Could you copy every line of the data that contains "FlagUp"?

§ RECORDS
········
(* ===== verification/Netns.v ===== *)
(** * Netns: the pod's side of an interface (src/pkg/cni/netns.go) *)

From S2P Require Import Prelude Bytes NetIP GoLib Cni.
From Stdlib Require Import Lia ZArith.
Open Scope Z_scope.

(** [net.HardwareAddr.String()]: two hexadecimal digits per byte, colons between. *)
Fixpoint HardwareAddr_String (mac : list byte) : gostring :=
  match mac with
  | [] => []
  | b :: rest =>
      hex_digit (b2z b / 16) :: hex_digit (b2z b mod 16) ::
      match rest with [] => [] | _ => x3a :: HardwareAddr_String rest end
  end.

Definition FlagUp : Z := 1.

Section netns.
Context `{CniTypes}.

(** ** The pod's MAC *)

(** The two loops over [result.IPs]: the first IPv4 address, or else the first
    address of 16 bytes; nil entries are skipped. *)
Fixpoint first_ip (f : IP → option IP) (ips : list (option IPConfig)) : option IP :=
  match ips with
  | [] => None
  | None :: ips => first_ip f ips
  | Some ipc :: ips =>
      match f (IPNet_IP (ipc_Address ipc)) with
      | Some ip => Some ip
      | None => first_ip f ips
      end
  end.

(** [result == nil] is [None]. *)
Definition podMACFromResult (result : option Result) : option (list byte) :=
  match result with
  | None => None
  | Some r =>
      match first_ip To4 (r_IPs r) with
      | Some ip4 => Some ([x02; x00] ++ ip4)
      | None =>
          match first_ip To16 (r_IPs r) with
          | Some ip6 => Some ([x02; x00] ++ drop 12 ip6)
          | None => None
          end
      end
  end.

(** ** Namespaces *)

(** Sequencing of fallible steps inside the plugin: [if err != nil { return wrapped }]. *)
Definition try_ {A B} (m : cni (result A)) (f : error → error) (k : A → cni (result B)) : cni (result B) :=
  r ← m;
  match r with
  | Err e => mret (Err (f e))
  | Ok a => k a
  end.

Definition moveLinkToNamespace (linkName netnsPath : gostring) : cni (result unit) :=
  try_ (op_call (LinkByName linkName)) (λ e, Errorf "finding link %q: %w" [AStr linkName; AErr e]) (λ link,
  try_ (op_call (GetNS netnsPath)) (λ e, Errorf "opening netns %s: %w" [AStr netnsPath; AErr e]) (λ nsHandle,
  r ← op_call (LinkSetNsFd link nsHandle);
  _ ← op_call (NsClose nsHandle);
  mret (map_err (λ e, Errorf "moving link %q to netns %s: %w" [AStr linkName; AStr netnsPath; AErr e]) r))).

(** [nsHandle.Do(f)]: [f] runs inside the namespace, unless entering it fails. *)
Definition ns_Do {A} (n : NetNS) (fail : error → A) (f : cni A) : cni A :=
  r ← op_call (NsEnter n);
  match r with
  | Err e => mret (fail e)
  | Ok _ =>
      a ← f;
      _ ← op_call (NsLeave n);
      mret a
  end.

(** [result.Interfaces[0].Mac = mac] when there is an interface. *)
Definition set_mac (r : Result) (mac : gostring) : Result :=
  match r_Interfaces r with
  | [] => r
  | i :: rest => mkResult (r_CNIVersion r)
                 (mkInterface (i_Name i) mac (i_Sandbox i) (i_SocketPath i) :: rest)
                 (r_IPs r) (r_Routes r) (r_DNS r)
  end.

(** The link under its pod name: renamed when the names differ. *)
Definition rename_link (hostIfName podIfName : gostring) (link : Link) : cni (result Link) :=
  if decide (hostIfName ≠ podIfName) then
    try_ (op_call (LinkSetDown link))
      (λ e, Errorf "setting %q down for rename: %w" [AStr hostIfName; AErr e]) (λ _,
    try_ (op_call (LinkSetName link podIfName))
      (λ e, Errorf "renaming %q to %q: %w" [AStr hostIfName; AStr podIfName; AErr e]) (λ _,
    try_ (op_call (LinkByName podIfName))
      (λ e, Errorf "re-finding renamed link %q: %w" [AStr podIfName; AErr e]) (λ link,
    mret (Ok link))))
  else mret (Ok link).

Definition set_link_mtu (podIfName : gostring) (link : Link) (mtu : Z) : cni (result unit) :=
  if decide (mtu > 0) then
    r ← op_call (LinkSetMTU link mtu);
    mret (map_err (λ e, Errorf "setting MTU %d on %q: %w" [AInt mtu; AStr podIfName; AErr e]) r)
  else mret (Ok tt).

Definition set_link_mac (podIfName : gostring) (link : Link) (result : Result) : cni (Prelude.result unit) :=
  match podMACFromResult (Some result) with
  | Some mac =>
      r ← op_call (LinkSetHardwareAddr link mac);
      mret (map_err (λ e, Errorf "setting MAC on %q: %w" [AStr podIfName; AErr e]) r)
  | None => mret (Ok tt)
  end.

(** The function literal run inside the pod's namespace; the returned result is
    the caller's, with the MAC of its first interface filled in. *)
Definition configure_in_ns (hostIfName podIfName : gostring) (mtu : Z) (result : Result)
    : cni (Prelude.result Result) :=
  try_ (op_call (LinkByName hostIfName))
    (λ e, Errorf "finding moved link %q in pod netns: %w" [AStr hostIfName; AErr e]) (λ link,
  try_ (rename_link hostIfName podIfName link) (λ e, e) (λ link,
  try_ (set_link_mtu podIfName link mtu) (λ e, e) (λ _,
  try_ (set_link_mac podIfName link result) (λ e, e) (λ _,
  try_ (op_call (ConfigureIface podIfName result))
    (λ e, Errorf "configuring pod interface %q: %w" [AStr podIfName; AErr e]) (λ _,
  l ← op_call (LinkByName podIfName);
  mret (Ok match l with
           | Ok l => set_mac result (HardwareAddr_String (link_hwaddr l))
           | Err _ => result
           end)))))).

Definition configurePodInterface (netnsPath hostIfName podIfName : gostring) (mtu : Z) (result : Result)
    : cni (Prelude.result Result) :=
  try_ (op_call (GetNS netnsPath)) (λ e, Errorf "opening netns %s: %w" [AStr netnsPath; AErr e]) (λ nsHandle,
  r ← ns_Do nsHandle Err (configure_in_ns hostIfName podIfName mtu result);
  _ ← op_call (NsClose nsHandle);
  mret r).

(** ** Verification *)

Definition addrPresent (addrs : list (option IPNet)) (ip : IP) : bool :=
  existsb (λ a, match a with Some n => IP_Equal (IPNet_IP n) ip | None => false end) addrs.

(** The loop over the expected addresses: the first that is missing. *)
Fixpoint missing_addr (addrs : list (option IPNet)) (expected : list IPNet) : option IPNet :=
  match expected with
  | [] => None
  | want :: expected =>
      if addrPresent addrs (IPNet_IP want) then missing_addr addrs expected else Some want
  end.

Definition verify_in_ns (netnsPath podIfName : gostring) (expectedIPs : list IPNet)
    : cni (Prelude.result unit) :=
  try_ (op_call (LinkByName podIfName))
    (λ e, Errorf "pod interface %q not found in netns %s: %w" [AStr podIfName; AStr netnsPath; AErr e]) (λ link,
  if decide (Z.land (link_flags link) FlagUp = 0) then
    mret (Err (Errorf "pod interface %q is not administratively up" [AStr podIfName]))
  else if decide (expectedIPs = []) then mret (Ok tt)
  else
    try_ (op_call (AddrList link))
      (λ e, Errorf "listing addresses on %q: %w" [AStr podIfName; AErr e]) (λ addrs,
    match missing_addr addrs expectedIPs with
    | Some want => mret (Err (Errorf "pod interface %q missing expected address %s"
                                [AStr podIfName; ANet (IPNet_IP want) (IPNet_Mask want)]))
    | None => mret (Ok tt)
    end)).

Definition verifyPodInterface (netnsPath podIfName : gostring) (expectedIPs : list IPNet)
    : cni (Prelude.result unit) :=
  try_ (op_call (GetNS netnsPath)) (λ e, Errorf "opening netns %s: %w" [AStr netnsPath; AErr e]) (λ nsHandle,
  r ← ns_Do nsHandle Err (verify_in_ns netnsPath podIfName expectedIPs);
  _ ← op_call (NsClose nsHandle);
  mret r).

Definition linkExists (linkName : gostring) : cni bool :=
  r ← op_call (LinkByName linkName);
  mret (is_ok r).

Definition fileExists (path : gostring) : cni bool := op_call (Stat path).
End netns.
········
§ FINISHED TASK
Definition FlagUp : Z := 1.
  if decide (Z.land (link_flags link) FlagUp = 0) then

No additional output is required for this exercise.